Saved data entries:
┌──
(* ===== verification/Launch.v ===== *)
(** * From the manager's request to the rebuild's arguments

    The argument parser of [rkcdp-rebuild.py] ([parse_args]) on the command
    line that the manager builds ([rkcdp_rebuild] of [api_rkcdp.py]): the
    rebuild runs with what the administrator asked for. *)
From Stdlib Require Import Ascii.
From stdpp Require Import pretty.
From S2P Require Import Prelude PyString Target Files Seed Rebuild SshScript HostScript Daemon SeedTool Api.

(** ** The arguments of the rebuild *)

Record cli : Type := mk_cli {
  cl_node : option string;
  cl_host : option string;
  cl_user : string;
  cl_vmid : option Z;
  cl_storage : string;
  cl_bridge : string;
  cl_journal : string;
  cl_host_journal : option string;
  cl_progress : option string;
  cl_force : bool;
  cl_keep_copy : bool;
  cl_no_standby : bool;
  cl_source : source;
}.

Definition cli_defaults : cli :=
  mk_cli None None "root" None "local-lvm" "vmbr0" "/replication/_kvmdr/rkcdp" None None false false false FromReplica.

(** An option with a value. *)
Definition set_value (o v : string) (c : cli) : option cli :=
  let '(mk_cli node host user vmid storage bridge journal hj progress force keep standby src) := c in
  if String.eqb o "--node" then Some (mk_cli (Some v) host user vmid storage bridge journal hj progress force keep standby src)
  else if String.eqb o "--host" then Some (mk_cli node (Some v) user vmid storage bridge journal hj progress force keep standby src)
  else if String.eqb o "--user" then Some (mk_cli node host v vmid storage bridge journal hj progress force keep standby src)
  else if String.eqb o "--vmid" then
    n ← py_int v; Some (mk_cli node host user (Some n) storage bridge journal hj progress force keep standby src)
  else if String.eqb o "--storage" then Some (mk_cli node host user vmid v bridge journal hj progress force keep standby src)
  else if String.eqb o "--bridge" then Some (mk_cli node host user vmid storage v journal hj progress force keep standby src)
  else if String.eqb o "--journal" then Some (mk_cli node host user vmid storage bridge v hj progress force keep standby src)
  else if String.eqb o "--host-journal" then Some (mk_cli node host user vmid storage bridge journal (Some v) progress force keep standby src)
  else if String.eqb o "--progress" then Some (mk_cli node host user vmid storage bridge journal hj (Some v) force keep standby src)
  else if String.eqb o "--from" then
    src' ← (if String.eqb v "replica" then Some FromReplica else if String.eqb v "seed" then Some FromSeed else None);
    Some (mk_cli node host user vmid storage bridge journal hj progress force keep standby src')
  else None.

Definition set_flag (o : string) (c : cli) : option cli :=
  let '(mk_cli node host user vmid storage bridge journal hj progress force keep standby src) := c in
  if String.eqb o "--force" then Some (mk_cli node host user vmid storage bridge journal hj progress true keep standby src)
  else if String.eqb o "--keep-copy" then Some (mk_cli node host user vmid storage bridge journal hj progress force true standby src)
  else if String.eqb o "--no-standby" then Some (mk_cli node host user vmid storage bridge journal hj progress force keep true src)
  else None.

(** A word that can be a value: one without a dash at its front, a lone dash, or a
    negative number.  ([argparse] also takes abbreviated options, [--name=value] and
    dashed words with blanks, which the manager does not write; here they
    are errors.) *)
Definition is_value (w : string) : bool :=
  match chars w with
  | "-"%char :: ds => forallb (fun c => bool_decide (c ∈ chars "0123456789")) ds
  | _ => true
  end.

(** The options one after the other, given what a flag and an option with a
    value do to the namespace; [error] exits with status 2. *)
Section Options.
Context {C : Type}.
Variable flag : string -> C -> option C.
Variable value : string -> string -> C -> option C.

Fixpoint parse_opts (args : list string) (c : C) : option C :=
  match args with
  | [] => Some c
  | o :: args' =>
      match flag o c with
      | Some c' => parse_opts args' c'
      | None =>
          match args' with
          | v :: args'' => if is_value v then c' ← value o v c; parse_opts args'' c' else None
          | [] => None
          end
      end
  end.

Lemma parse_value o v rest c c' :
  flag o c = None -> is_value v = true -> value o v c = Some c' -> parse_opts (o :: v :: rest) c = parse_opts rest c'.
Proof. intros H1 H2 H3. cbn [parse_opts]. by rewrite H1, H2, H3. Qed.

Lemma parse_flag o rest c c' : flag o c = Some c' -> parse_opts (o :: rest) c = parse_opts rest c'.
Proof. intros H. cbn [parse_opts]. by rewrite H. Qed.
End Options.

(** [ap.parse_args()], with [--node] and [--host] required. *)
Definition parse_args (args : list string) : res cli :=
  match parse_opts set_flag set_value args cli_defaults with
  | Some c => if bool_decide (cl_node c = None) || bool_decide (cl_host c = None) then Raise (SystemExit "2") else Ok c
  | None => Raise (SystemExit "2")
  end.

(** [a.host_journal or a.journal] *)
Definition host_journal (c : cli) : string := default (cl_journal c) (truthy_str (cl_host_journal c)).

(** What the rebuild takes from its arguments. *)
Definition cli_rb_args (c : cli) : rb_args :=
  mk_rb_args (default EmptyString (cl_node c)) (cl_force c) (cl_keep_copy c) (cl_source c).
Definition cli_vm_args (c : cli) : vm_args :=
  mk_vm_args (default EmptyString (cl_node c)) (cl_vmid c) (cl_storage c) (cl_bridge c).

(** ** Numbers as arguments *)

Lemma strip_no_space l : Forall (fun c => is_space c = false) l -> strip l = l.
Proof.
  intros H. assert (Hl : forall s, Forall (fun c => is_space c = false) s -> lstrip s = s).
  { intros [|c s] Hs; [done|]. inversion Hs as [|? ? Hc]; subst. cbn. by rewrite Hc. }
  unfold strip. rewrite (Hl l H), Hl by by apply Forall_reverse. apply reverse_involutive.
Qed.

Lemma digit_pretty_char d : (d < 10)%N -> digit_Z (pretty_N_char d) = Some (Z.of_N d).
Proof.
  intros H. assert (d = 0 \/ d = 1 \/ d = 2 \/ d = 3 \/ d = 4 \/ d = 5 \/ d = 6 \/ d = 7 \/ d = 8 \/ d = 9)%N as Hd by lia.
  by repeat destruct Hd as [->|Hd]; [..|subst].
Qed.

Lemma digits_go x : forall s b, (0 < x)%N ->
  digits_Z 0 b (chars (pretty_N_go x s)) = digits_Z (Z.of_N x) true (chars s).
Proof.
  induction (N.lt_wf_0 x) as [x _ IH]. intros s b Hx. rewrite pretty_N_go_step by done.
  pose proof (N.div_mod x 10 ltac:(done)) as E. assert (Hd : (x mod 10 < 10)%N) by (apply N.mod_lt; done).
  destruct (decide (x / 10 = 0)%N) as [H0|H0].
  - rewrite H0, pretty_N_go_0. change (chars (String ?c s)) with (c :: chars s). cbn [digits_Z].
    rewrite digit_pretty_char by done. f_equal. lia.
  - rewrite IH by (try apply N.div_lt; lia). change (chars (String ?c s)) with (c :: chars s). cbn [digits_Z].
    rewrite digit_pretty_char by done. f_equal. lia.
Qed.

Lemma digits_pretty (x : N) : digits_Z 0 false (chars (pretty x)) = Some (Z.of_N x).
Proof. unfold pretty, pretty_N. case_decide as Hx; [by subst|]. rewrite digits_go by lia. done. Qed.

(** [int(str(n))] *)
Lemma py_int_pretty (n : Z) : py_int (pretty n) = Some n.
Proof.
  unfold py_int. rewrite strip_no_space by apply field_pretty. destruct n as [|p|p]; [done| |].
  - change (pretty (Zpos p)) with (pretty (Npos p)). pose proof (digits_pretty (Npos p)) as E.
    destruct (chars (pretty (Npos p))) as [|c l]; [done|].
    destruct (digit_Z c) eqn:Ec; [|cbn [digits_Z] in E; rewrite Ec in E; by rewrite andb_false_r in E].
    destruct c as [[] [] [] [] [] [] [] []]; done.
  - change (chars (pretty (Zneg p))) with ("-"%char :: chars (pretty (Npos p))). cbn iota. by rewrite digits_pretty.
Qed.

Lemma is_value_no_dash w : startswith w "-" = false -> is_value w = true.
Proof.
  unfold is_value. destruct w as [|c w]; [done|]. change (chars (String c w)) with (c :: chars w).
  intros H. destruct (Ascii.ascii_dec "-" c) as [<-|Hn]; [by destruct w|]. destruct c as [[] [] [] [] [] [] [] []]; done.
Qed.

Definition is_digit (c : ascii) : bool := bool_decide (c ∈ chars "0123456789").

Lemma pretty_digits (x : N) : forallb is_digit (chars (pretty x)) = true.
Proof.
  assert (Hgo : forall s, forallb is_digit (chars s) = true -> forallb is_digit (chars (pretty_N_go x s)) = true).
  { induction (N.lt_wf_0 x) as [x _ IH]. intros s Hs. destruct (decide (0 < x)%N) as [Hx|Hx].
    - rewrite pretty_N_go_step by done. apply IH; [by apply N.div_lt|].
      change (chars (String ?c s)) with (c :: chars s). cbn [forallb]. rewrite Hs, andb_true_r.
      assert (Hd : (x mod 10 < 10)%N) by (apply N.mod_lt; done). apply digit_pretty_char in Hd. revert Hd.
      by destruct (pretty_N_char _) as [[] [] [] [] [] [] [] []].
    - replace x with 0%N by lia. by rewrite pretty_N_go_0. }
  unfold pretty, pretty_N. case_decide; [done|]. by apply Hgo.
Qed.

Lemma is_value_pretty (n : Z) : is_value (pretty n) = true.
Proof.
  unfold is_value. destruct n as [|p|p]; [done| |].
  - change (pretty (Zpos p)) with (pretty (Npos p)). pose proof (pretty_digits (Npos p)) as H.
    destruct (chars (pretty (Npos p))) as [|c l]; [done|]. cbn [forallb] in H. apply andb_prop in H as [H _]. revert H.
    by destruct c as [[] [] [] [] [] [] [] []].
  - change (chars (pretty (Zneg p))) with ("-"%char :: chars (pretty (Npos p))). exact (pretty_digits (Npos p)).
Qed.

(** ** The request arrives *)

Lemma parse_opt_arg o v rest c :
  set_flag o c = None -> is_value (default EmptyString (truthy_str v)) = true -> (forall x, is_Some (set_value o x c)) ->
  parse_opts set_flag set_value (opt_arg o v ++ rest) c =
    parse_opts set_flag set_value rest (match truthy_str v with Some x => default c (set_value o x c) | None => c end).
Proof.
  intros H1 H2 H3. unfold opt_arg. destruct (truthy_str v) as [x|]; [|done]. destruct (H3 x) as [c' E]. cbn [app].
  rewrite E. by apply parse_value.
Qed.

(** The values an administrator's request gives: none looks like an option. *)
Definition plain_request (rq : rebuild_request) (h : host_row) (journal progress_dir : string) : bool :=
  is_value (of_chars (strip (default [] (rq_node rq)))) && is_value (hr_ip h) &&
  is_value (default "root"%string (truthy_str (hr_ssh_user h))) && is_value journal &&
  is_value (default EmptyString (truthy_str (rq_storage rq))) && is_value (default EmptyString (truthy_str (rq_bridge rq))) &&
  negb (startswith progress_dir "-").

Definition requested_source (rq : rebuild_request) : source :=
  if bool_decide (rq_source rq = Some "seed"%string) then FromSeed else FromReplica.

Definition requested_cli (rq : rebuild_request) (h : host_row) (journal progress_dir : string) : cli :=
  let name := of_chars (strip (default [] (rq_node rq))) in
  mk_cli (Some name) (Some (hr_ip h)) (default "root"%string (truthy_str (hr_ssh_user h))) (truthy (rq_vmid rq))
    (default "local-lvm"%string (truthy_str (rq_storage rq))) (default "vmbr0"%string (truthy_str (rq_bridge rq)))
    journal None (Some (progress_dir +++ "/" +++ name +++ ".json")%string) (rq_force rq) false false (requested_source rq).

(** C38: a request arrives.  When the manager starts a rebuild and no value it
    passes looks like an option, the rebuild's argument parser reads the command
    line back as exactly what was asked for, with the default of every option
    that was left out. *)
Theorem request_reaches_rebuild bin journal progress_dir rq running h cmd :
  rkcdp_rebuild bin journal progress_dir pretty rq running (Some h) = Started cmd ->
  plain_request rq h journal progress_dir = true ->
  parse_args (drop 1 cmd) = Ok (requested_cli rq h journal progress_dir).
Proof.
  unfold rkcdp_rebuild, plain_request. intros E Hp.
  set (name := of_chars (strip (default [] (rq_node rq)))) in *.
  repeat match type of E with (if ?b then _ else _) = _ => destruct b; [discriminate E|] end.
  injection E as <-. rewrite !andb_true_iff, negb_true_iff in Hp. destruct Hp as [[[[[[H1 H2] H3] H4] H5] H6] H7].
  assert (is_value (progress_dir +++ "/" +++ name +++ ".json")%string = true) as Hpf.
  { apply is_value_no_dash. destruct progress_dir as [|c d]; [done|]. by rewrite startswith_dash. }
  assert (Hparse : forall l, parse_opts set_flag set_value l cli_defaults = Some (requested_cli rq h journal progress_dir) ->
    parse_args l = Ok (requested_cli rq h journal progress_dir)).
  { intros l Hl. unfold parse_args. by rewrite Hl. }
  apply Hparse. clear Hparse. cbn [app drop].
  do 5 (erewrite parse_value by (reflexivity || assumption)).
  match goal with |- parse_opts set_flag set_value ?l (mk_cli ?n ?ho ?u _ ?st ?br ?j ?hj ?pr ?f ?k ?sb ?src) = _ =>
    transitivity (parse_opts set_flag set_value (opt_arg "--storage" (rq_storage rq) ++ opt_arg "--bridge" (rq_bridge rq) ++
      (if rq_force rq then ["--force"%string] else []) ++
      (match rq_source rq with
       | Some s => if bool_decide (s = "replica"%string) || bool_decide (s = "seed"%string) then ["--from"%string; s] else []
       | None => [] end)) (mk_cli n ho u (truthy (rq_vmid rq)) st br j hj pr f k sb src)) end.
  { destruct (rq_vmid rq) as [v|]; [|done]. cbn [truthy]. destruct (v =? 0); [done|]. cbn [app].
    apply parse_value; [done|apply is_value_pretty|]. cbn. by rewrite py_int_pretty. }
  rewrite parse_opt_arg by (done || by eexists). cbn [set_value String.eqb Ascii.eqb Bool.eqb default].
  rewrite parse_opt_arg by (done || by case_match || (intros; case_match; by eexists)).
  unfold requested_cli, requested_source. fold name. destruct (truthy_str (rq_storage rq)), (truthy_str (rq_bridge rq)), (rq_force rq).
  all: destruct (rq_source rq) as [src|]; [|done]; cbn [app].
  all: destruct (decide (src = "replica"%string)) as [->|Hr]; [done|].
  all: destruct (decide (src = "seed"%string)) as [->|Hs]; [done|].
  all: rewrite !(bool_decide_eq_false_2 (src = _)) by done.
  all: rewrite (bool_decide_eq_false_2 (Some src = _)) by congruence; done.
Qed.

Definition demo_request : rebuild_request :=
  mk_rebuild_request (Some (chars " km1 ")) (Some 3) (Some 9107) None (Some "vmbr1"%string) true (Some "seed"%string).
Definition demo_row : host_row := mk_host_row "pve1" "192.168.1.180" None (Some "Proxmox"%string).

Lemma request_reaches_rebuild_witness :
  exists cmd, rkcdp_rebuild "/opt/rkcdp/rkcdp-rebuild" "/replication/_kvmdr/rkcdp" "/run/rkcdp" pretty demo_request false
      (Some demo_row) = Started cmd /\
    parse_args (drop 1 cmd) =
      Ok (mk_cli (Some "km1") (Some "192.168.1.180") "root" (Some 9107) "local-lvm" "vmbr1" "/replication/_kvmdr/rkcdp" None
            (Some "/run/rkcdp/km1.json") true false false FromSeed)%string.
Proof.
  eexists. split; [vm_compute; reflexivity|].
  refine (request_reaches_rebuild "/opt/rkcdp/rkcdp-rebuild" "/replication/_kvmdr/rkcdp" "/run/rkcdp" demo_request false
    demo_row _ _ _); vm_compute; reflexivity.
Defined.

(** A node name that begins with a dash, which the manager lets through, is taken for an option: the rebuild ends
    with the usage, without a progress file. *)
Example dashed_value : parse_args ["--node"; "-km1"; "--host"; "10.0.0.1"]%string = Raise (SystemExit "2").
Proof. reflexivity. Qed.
└──
Your instructions:
Could you return exactly the lines above from the line with "unfold is_value. destruct w" to the line with "assert (Hgo : forall", both included, and nothing else?

Answer to this exercise:
  unfold is_value. destruct w as [|c w]; [done|]. change (chars (String c w)) with (c :: chars w).
  intros H. destruct (Ascii.ascii_dec "-" c) as [<-|Hn]; [by destruct w|]. destruct c as [[] [] [] [] [] [] [] []]; done.
Qed.

Definition is_digit (c : ascii) : bool := bool_decide (c ∈ chars "0123456789").

Lemma pretty_digits (x : N) : forallb is_digit (chars (pretty x)) = true.
Proof.
  assert (Hgo : forall s, forallb is_digit (chars s) = true -> forallb is_digit (chars (pretty_N_go x s)) = true).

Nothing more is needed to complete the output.